Along the way, he also praises HK for brilliance, wit, and charm, but faults him for backbiting, malevolent gossip, and over-the-top ambition. I.e., HK is an uppity German Jew whose secret, previously hidden maneuvers fulfill the antisemitic stereotype, and proves the author to be properly assimilated, unlike his subject HK (https://en.wikipedia.org/wiki/Walter_Isaacson).
But there is more to be said about this book, which links the subjects in the title to this blog:
- I was aware of the crises of the 1960s-1980s mostly as filtered through Pacifica radio, an outfit controlled by Stalinists and pitched to the counter-culture. I simply had no time as a mother of small and adolescent children to pore through contending published versions of the civil rights movement or the women’s movement, let alone US diplomacy regarding arms control, China, détente with the Soviet Union, Vietnam, Cambodia, Africa, Chile, East Timor, Israel, etc. –all subjects taken up in the Kissinger biography. Even my unique radio shows on the art world were irrelevant to the larger questions convulsing the world, and can be viewed as an extension of women’s work.
- The behind the scenes diplomacy uncovered by Isaacson (minus its gratuitous digs at HK) suggests that no matter what publications we may scour for an accurate account of what our government is doing, all we have to participate in as citizens is partisan propaganda of one stripe or another.
Which brings me to my first and last question: “Is there life after birth”?
That query was prompted by the Fox News Channel obsession with Planned Parenthood and the alleged chopping up of “babies” by sinister forces (although the last video is alarming and the questions raise by the Right are reasonable).
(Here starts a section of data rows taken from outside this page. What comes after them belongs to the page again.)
(* ===== verification/Blake2bProofs.v ===== *)
(** The BLAKE2b code against RFC 7693: compression, the streaming state, and the
    final block. *)

From S2P Require Import Prelude BlakeSpec Rfc7693 Blake2b.

(** A compression function of the code and the number of rounds it has. *)
Class CompressSpec (compress : blake2b_state -> list Z -> blake2b_state) (rounds : nat) : Prop :=
  compress_spec : forall st block t,
    length block = 128%nat -> length st.(h) = 8%nat -> st.(f1) = 0 ->
    st.(t0) = t mod 2 ^ 64 -> st.(t1) = (t / 2 ^ 64) mod 2 ^ 64 ->
    (st.(f0) = 0 -> compress st block = set_h st (Rfc7693.F rounds st.(h) block t false)) /\
    (st.(f0) = UINT64_MAX -> compress st block = set_h st (Rfc7693.F rounds st.(h) block t true)).

(** The state when the first [k] blocks of the data [d] have been compressed. *)
Record compressed (rounds kk nn : nat) (d : list Z) (k : nat) (st : blake2b_state) : Prop := {
  cmp_len : (k * 128 <= length d)%nat;
  cmp_h : st.(h) = Rfc7693.chain rounds (Rfc7693.init kk nn) d k;
  cmp_t0 : st.(t0) = Z.of_nat (k * 128) mod 2 ^ 64;
  cmp_t1 : st.(t1) = (Z.of_nat (k * 128) / 2 ^ 64) mod 2 ^ 64;
  cmp_f : st.(f0) = 0 /\ st.(f1) = 0;
  cmp_last_node : st.(last_node) = 0;
  cmp_outlen : st.(outlen) = nn;
  cmp_buf : length st.(buf) = 128%nat
}.

(** The state after the data [d] (padded key included): all but the last block,
    full or not, compressed, and the last block in the buffer. *)
Definition absorbed (rounds kk nn : nat) (d : list Z) (st : blake2b_state) : Prop :=
  exists k, compressed rounds kk nn d k st /\
    length d = (k * 128 + st.(buflen))%nat /\ (st.(buflen) <= 128)%nat /\
    (k = 0%nat \/ (0 < st.(buflen))%nat) /\ take st.(buflen) st.(buf) = drop (k * 128) d.

(** ** Words *)

Lemma load64_le l : length l = 8%nat -> load64 l = le_word l.
Proof.
  intros Hl; repeat (destruct l as [|? l]; try discriminate Hl); unfold load64; simpl.
  rewrite ?Z.shiftl_lor, ?Z.shiftl_shiftl, ?Z.shiftl_0_l, ?Z.lor_0_r by lia; reflexivity.
Qed.

Lemma load32_le l : length l = 4%nat -> load32 l = le_word l.
Proof.
  intros Hl; repeat (destruct l as [|? l]; try discriminate Hl); unfold load32; simpl.
  rewrite ?Z.shiftl_lor, ?Z.shiftl_shiftl, ?Z.shiftl_0_l, ?Z.lor_0_r by lia; reflexivity.
Qed.

Lemma store64_le x : store64 x = le_bytes 8 x.
Proof. unfold store64; simpl; by rewrite !land_255_u8. Qed.

Lemma store32_le x : store32 x = le_bytes 4 x.
Proof. unfold store32; simpl; by rewrite !land_255_u8. Qed.

(** ** Compression *)

Lemma G_mix m r i a b c d v :
  G m r i a b c d v =
  Rfc7693.mix a b c d (m !!! ((blake2b_sigma !!! r) !!! (2 * i + 0)%nat))
    (m !!! ((blake2b_sigma !!! r) !!! (2 * i + 1)%nat)) v.
Proof.
  assert (Hu : u64 = wrap 64) by reflexivity; assert (Hr : rotr64 = Rfc7693.rotr) by reflexivity.
  unfold G, Rfc7693.mix; rewrite Hu, Hr; reflexivity.
Qed.

#[local] Opaque Rfc7693.mix G.

Lemma sigma_mod r : (r < 12)%nat -> blake2b_sigma !!! r = BlakeSpec.sigma !!! (r mod 10)%nat.
Proof. intros Hr; do 12 (destruct r as [|r]; [reflexivity|]); lia. Qed.

Lemma blake2b_ROUND_spec m r v : (r < 12)%nat -> ROUND m r v = Rfc7693.round m r v.
Proof.
  intros Hr; unfold ROUND, Rfc7693.round, for_range; cbn [seq Nat.sub fold_left].
  rewrite !G_mix, sigma_mod by done; reflexivity.
Qed.

#[local] Opaque ROUND Rfc7693.round.

Lemma blake2b_rounds_spec m n v : (n <= 12)%nat -> for_range 0 n (ROUND m) v = for_range 0 n (Rfc7693.round m) v.
Proof. intros Hn; apply for_range_ext; [lia|]; intros; apply blake2b_ROUND_spec; lia. Qed.

Lemma blake2b_IV_spec : blake2b_IV = Rfc7693.IV.
Proof. vm_compute; reflexivity. Qed.

Lemma message_words block : length block = 128%nat ->
  map (fun i => load64 (read_at (i * 8) 8 block)) (seq 0 16) =
  map (fun i => le_word (read_at (i * 8) 8 block)) (seq 0 16).
Proof.
  intros Hl; apply map_ext_in; intros i Hi; apply in_seq in Hi.
  apply load64_le, length_read_at; lia.
Qed.

(** The vector of the code, when only the last-block flag may be set. *)
Lemma compress_v_spec st t last :
  st.(f1) = 0 -> st.(f0) = (if last : bool then UINT64_MAX else 0) ->
  st.(t0) = t mod 2 ^ 64 -> st.(t1) = (t / 2 ^ 64) mod 2 ^ 64 ->
  compress_v st = take 8 st.(h) ++ take 4 Rfc7693.IV ++
    [Z.lxor (Rfc7693.IV !!! 4%nat) (t mod 2 ^ 64); Z.lxor (Rfc7693.IV !!! 5%nat) ((t / 2 ^ 64) mod 2 ^ 64);
     Z.lxor (Rfc7693.IV !!! 6%nat) (if last then 2 ^ 64 - 1 else 0); Rfc7693.IV !!! 7%nat].
Proof.
  intros H1 H0 Ht0 Ht1; unfold compress_v; rewrite H1, H0, Ht0, Ht1, <- blake2b_IV_spec.
  rewrite Z.lxor_0_r; reflexivity.
Qed.

#[export] Instance compress_12 : CompressSpec blake2b_compress 12.
Proof.
  intros st block t Hb Hh H1 Ht0 Ht1; unfold blake2b_compress; rewrite message_words, blake2b_rounds_spec by lia.
  split; intros H0; [rewrite (compress_v_spec st t false)|rewrite (compress_v_spec st t true)]; done.
Qed.

#[export] Instance compress_4 : CompressSpec blake2b_4r_compress 4.
Proof.
  intros st block t Hb Hh H1 Ht0 Ht1; unfold blake2b_4r_compress, load64_many.
  rewrite message_words, blake2b_rounds_spec by lia.
  split; intros H0; [rewrite (compress_v_spec st t false)|rewrite (compress_v_spec st t true)]; done.
Qed.

Lemma length_F rounds hh block t last : length (Rfc7693.F rounds hh block t last) = 8%nat.
Proof. reflexivity. Qed.

Lemma length_chain rounds hh d k : length hh = 8%nat -> length (Rfc7693.chain rounds hh d k) = 8%nat.
Proof. intros; apply (for_range_ind (fun _ h => length h = 8%nat)); [lia|done|]; intros; apply length_F. Qed.

#[local] Opaque Rfc7693.F.

Lemma chain_app rounds hh d e k : (k * 128 <= length d)%nat ->
  Rfc7693.chain rounds hh (d ++ e) k = Rfc7693.chain rounds hh d k.
Proof.
  intros Hk; unfold Rfc7693.chain; apply for_range_ext; [lia|]; intros i h' Hi.
  unfold read_at; rewrite drop_app_le, take_app_le by (rewrite ?length_drop; lia); done.
Qed.

Lemma chain_S rounds hh d k : Rfc7693.chain rounds hh d (k + 1) =
  Rfc7693.F rounds (Rfc7693.chain rounds hh d k) (read_at (k * 128) 128 d) (Z.of_nat ((k + 1) * 128)) false.
Proof. unfold Rfc7693.chain; by rewrite for_range_S by lia. Qed.

#[local] Opaque Rfc7693.chain.

(** ** The byte counter *)

Lemma increment_spec st t inc : 0 <= t -> 0 <= inc < 2 ^ 64 ->
  st.(t0) = t mod 2 ^ 64 -> st.(t1) = (t / 2 ^ 64) mod 2 ^ 64 ->
  blake2b_increment_counter st inc =
  Blake2bState st.(h) ((t + inc) mod 2 ^ 64) (((t + inc) / 2 ^ 64) mod 2 ^ 64) st.(f0) st.(f1)
    st.(buf) st.(buflen) st.(outlen) st.(last_node).
Proof.
  intros Ht Hi H0 H1; unfold blake2b_increment_counter, u64, wrap; rewrite H0, H1.
  rewrite Zplus_mod_idemp_l, Zplus_mod_idemp_l; f_equal; f_equal.
  pose proof (Z.mod_pos_bound t (2 ^ 64) eq_refl); pose proof (Z.div_mod t (2 ^ 64) ltac:(lia)).
  destruct (Z.lt_ge_cases (t mod 2 ^ 64 + inc) (2 ^ 64)).
  - assert (E : (t + inc) mod 2 ^ 64 = t mod 2 ^ 64 + inc)
      by (symmetry; apply (Z.mod_unique _ _ (t / 2 ^ 64)); lia).
    rewrite E; destruct (Z.ltb_spec (t mod 2 ^ 64 + inc) inc); [lia|].
    apply (Z.div_unique _ _ _ (t mod 2 ^ 64 + inc)); lia.
  - assert (E : (t + inc) mod 2 ^ 64 = t mod 2 ^ 64 + inc - 2 ^ 64)
      by (symmetry; apply (Z.mod_unique _ _ (t / 2 ^ 64 + 1)); lia).
    rewrite E; destruct (Z.ltb_spec (t mod 2 ^ 64 + inc - 2 ^ 64) inc); [|lia].
    apply (Z.div_unique _ _ _ (t mod 2 ^ 64 + inc - 2 ^ 64)); lia.
Qed.

Section Stream.
Context {compress : blake2b_state -> list Z -> blake2b_state} {rounds : nat}.
Context {CS : CompressSpec compress rounds}.
Variables (kk nn : nat).

Abbreviation compressed := (compressed rounds kk nn).
Abbreviation absorbed := (absorbed rounds kk nn).

Lemma length_init : length (Rfc7693.init kk nn) = 8%nat.
Proof. reflexivity. Qed.

(** ** Update *)

Lemma compress_block d k st block :
  compressed d k st -> block = read_at (k * 128) 128 d -> length block = 128%nat ->
  let st' := compress (blake2b_increment_counter st 128) block in
  compressed d (k + 1) st' /\ st'.(buf) = st.(buf) /\ st'.(buflen) = st.(buflen).
Proof.
  intros [Hl Hh H0 H1 [Hf0 Hf1] Hn Ho Hb] Hblk Hlen; cbv zeta.
  rewrite (increment_spec _ (Z.of_nat (k * 128))) by (done || lia).
  replace (Z.of_nat (k * 128) + 128) with (Z.of_nat ((k + 1) * 128)) by lia.
  match goal with |- context [compress ?s _] =>
    destruct (compress_spec s block (Z.of_nat ((k + 1) * 128))) as [Hc _] end; cbn [h t0 t1 f0 f1]; try done.
  { rewrite Hh; apply length_chain, length_init. }
  rewrite Hc by done; unfold set_h; cbn [h t0 t1 f0 f1 buf buflen outlen last_node].
  rewrite Hh, Hblk, <- chain_S.
  assert (((k + 1) * 128 <= length d)%nat).
  { rewrite Hblk in Hlen; unfold read_at in Hlen; rewrite length_take, length_drop in Hlen; lia. }
  split_and!; [|reflexivity..]; split; auto.
Qed.

Lemma compressed_set_buf d k st b n : compressed d k st -> length b = 128%nat -> compressed d k (set_buf st b n).
Proof. intros [] Hb; split; done. Qed.

Lemma compressed_app d e k st : compressed d k st -> compressed (d ++ e) k st.
Proof.
  intros [Hl Hh H0 H1 Hf Hn Ho Hb]; split;
    [rewrite length_app; lia|by rewrite chain_app|exact H0|exact H1|exact Hf|exact Hn|exact Ho|exact Hb].
Qed.

Lemma update_loop_spec d fuel : forall k st pin,
  compressed d k st -> pin = drop (k * 128) d -> (0 < length pin <= fuel)%nat ->
  exists k', let '(st', pin') := update_loop compress fuel st pin in
  compressed d k' st' /\ pin' = drop (k' * 128) d /\ (0 < length pin' <= 128)%nat /\
  st'.(buf) = st.(buf) /\ st'.(buflen) = st.(buflen).
Proof.
  induction fuel as [|fuel IH]; intros k st pin Hc Hp Hf; cbn [update_loop]; [lia|].
  unfold BLAKE2B_BLOCKBYTES; destruct (Nat.ltb_spec 128 (length pin)) as [Hlt|Hge].
  - destruct (compress_block d k st (take 128 pin)) as (Hc' & Hb' & Hl');
      [done|by rewrite Hp|rewrite length_take; lia|].
    destruct (IH (k + 1)%nat (compress (blake2b_increment_counter st 128) (take 128 pin)) (drop 128 pin))
      as [k' Hk']; [done|rewrite Hp, drop_drop; f_equal; lia|rewrite length_drop; lia|].
    exists k'; change (Z.of_nat 128) with 128; destruct (update_loop _ _ _ _) as [st' pin'].
    by rewrite Hb', Hl' in Hk'.
  - exists k; split_and!; (done || lia).
Qed.

Lemma update_bytes_spec d st pin : absorbed d st -> (0 < length pin)%nat ->
  absorbed (d ++ pin) (update_bytes compress st pin).
Proof.
  intros (k & Hc & Hl & Hle & Hk & Ht) Hp; unfold update_bytes, BLAKE2B_BLOCKBYTES.
  pose proof (cmp_buf _ _ _ _ _ _ Hc) as Hb.
  destruct (Nat.ltb_spec 128 (st.(buflen) + length pin)) as [Hlt|Hge].
  - set (fill := (128 - st.(buflen))%nat); set (b := write_at st.(buflen) (take fill pin) st.(buf)).
    assert (Hfl : length (take fill pin) = fill) by (rewrite length_take; unfold fill; lia).
    assert (Hbl : length b = 128%nat) by (unfold b; rewrite length_write_at; unfold fill in *; lia).
    assert (Hblk : b = read_at (k * 128) 128 (d ++ pin)).
    { unfold b, read_at; rewrite write_at_end, Ht, drop_app_le, take_app by (unfold fill in *; lia).
      rewrite (take_ge (drop _ _)) by (rewrite length_drop; lia); do 2 f_equal.
      rewrite length_drop; unfold fill; lia. }
    destruct (compress_block (d ++ pin) k (set_buf st b st.(buflen)) b) as (Hc' & Hb' & Hl');
      [by apply compressed_set_buf, Hbl; apply compressed_app|done|done|].
    cbn [set_buf buf buflen] in Hb', Hl'.
    change (buf (set_buf st b (buflen st))) with b; change (Z.of_nat 128) with 128.
    set (st1 := compress (blake2b_increment_counter (set_buf st b (buflen st)) 128) _) in *.
    assert (Hdrop : drop fill pin = drop ((k + 1) * 128) (d ++ pin)).
    { rewrite drop_app_ge by lia; f_equal; unfold fill; lia. }
    destruct (update_loop_spec (d ++ pin) (length pin) (k + 1) (set_buf st1 (buf st1) 0) (drop fill pin))
      as [k' Hk']; [by apply compressed_set_buf; [|rewrite Hb']|done|rewrite length_drop; unfold fill in *; lia|].
    change (buf (blake2b_increment_counter (set_buf st b (buflen st)) 128)) with b; fold st1.
    destruct (update_loop _ _ _ _) as [st2 pin2]; destruct Hk' as (Hc2 & Hp2 & Hl2 & Hb2 & Hbl2).
    cbn [set_buf buf buflen] in Hb2, Hbl2; rewrite Hb' in Hb2.
    assert (Hp2len : length (d ++ pin) = (k' * 128 + length pin2)%nat).
    { pose proof (cmp_len _ _ _ _ _ _ Hc2); rewrite Hp2, length_drop in *; lia. }
    exists k'; rewrite Hbl2; cbn [set_buf buf buflen]; split_and!; try lia.
    + apply compressed_set_buf; [done|]; rewrite length_write_at; rewrite Hb2; lia.
    + rewrite (take_write_at 0 pin2) by (rewrite Hb2; lia); by rewrite take_0.
  - exists k; cbn [set_buf buf buflen]; rewrite length_app; split_and!; try lia.
    + apply compressed_set_buf; [by apply compressed_app|]; rewrite length_write_at; lia.
    + rewrite take_write_at, Ht, drop_app_le by lia; done.
Qed.

End Stream.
I asked my Facebook friends what are our obligations to children as parents? One would guess that there would be dozens of responses, but it is “summertime and the living is easy.” So here are my own answers, in schematic form: we owe our living children attention to their developing brains, to their maximum health, to an education in hygiene and science, especially physiology, and above all, to critical awareness of the often confusing, even impenetrable, world outside the family, which they will have to navigate on their own someday without parental guidance.
We do not owe them messages that reinforce human weakness and deference to illegitimate authority. It will take the focused effort of all of us, old and young, to rebuild the civil society that has been snatched away from us by authoritarians of many stripes.